Biographical details
- Born: November 29, 1952 Havana, Cuba
- Died: November 4, 2020 (aged 67)
- Alma mater: FIU

Coaching career (HC unless noted)
- 1981–1995: Miami Senior HS
- 1995–2000: FIU

Head coaching record
- Overall: College: 79-66 (.545) 428–62

Accomplishments and honors

Championships
- 5 Florida state titles (1987, 1989–1991, 1993)

Awards
- Coach Rodriguez is the 2nd most winningest coach in the state of Florida with 757 game wins, 5 State Titles and 17 District Championships under his belt.

= Shakey Rodriguez =

Cuban-American basketball coach (1952–2020)

Marcos “Shakey” Rodriguez (November 29, 1952 – November 4, 2020) was a Cuban-American basketball coach.
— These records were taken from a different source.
Lemma do_open_check_spec k f st :
  file_table st !! k = Some f -> files_ok_but k (file_table st) -> is_open f ->
  exists rc t' ev', do_open_check (Z.of_nat k) st = Some (rc, Sh t' (lock_table st) ev') /\
    files_ok t' /\ verdict (file_table st) k f (int24 st) rc t' ev'.
Proof.
  intros Hk Hok Hopen. pose proof Hok as [Hwf _].
  pose proof (lookup_lt_Some _ _ _ Hk) as Hlt.
  assert (Hf : file_wf f) by (by eapply Forall_lookup_1).
  unfold do_open_check. rewrite at_nat, Hk.
  destruct (find_open_spec (file_table st) 0 (Z.of_nat k) (f_filename f) Hwf) as (o & Hfind & Ho); [apply Hf|].
  rewrite Z.add_0_l in Hfind. rewrite Hfind.
  destruct o as [g|].
  - destruct Ho as (i & Hi & Hik & Hg & Hgf).
    assert (Hgw : file_wf g) by (by eapply Forall_lookup_1).
    set (f1 := with_first _ _ f). assert (Hf1 : file_wf f1) by (unfold file_wf in *; cbn; tauto).
    rewrite set_at_nat by done.
    destruct (open_action_total (f_first_sharemode g) (f_first_openmode g) (f_sharemode f) (f_openmode f))
      as [a Ha]; [apply Hgw|apply Hf|]. rewrite Ha.
    destruct (free_entry_spec k f1 (set_files (<[k := f1]> (file_table st)) st)) as (f' & Hfree & Hf' & Hwf');
      [cbn; by rewrite list_lookup_insert_eq|done|].
    cbn [set_files file_table] in Hfree. rewrite list_insert_insert_eq in Hfree.
    destruct (critical_regs_total 0x0d f Hf) as [r Hr].
    assert (Hokf : files_ok (<[k := f']> (file_table st)))
      by (apply files_ok_insert; [done|done|unfold is_open; by rewrite Hf']).
    destruct (Z.eqb_spec a 1) as [->|H1]; [|destruct (Z.eqb_spec a 2) as [->|H2]].
    + rewrite Hfree. eexists _, _, _. split; [done|]. split; [done|].
      apply (verdict_refused _ _ _ _ i g 1 f'); auto with lia.
    + rewrite Hr, Hfree. eexists _, _, _. split; [done|]. split; [done|].
      apply (verdict_refused _ _ _ _ i g 2 f'); eauto with lia.
    + eexists _, _, _. split; [done|]. split.
      * apply files_ok_insert; [done|done|]. intros _ j h Hj Hjk Hh. split.
        -- destruct (decide (i = j)) as [->|Hij].
           { rewrite Hi in Hj. injection Hj as ->. done. }
           destruct Hok as [_ Hok]. apply (Hok i j g h Hi Hj Hij); [lia|done|done|].
           rewrite Hgf. by rewrite Hh.
        -- by exists a.
      * apply (verdict_shared _ _ _ _ i g a); auto with lia.
  - rewrite set_at_nat by done. eexists _, _, _. split; [done|]. split.
    + apply files_ok_insert; [done| |].
      * unfold file_wf in *; cbn; tauto.
      * intros _ i g Hi Hik Hg. exfalso. apply (Ho i g Hi); [lia| |done].
        unfold is_open. by rewrite Hg.
    + apply verdict_first. intros i g Hi Hik Hg. apply (Ho i g Hi); [lia|done].
Qed.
Rodriguez graduated from Florida International University (FIU) in 1975 and became junior varsity coach at Miami Senior High School in 1978. He was elevated to head varsity coach in 1981 and led the program for 14 seasons, compiling a record of 428–62 and winning five Florida state titles (1987, 1989, 1990, 1991 and 1993). Rodríguez was hired as head coach by FIU in 1995, becoming the first Hispanic Division I basketball coach NCAA Division I in history. Rodriguez coached the Panthers for five seasons, leading the team to a 79–66 record before resigning in 2000. He later returned to high school coaching at Krop High School and Mater Academy in the Miami area.

Rodriguez died from a brain aneurysm on November 4, 2020, at age 67.

In 2021, The City of Miami Co-Designated the southwest 3rd street along Miami Senior High School as "Marcos 'Shakey' Rodriguez Way" to honor the legacy of Shakey's impact in the community.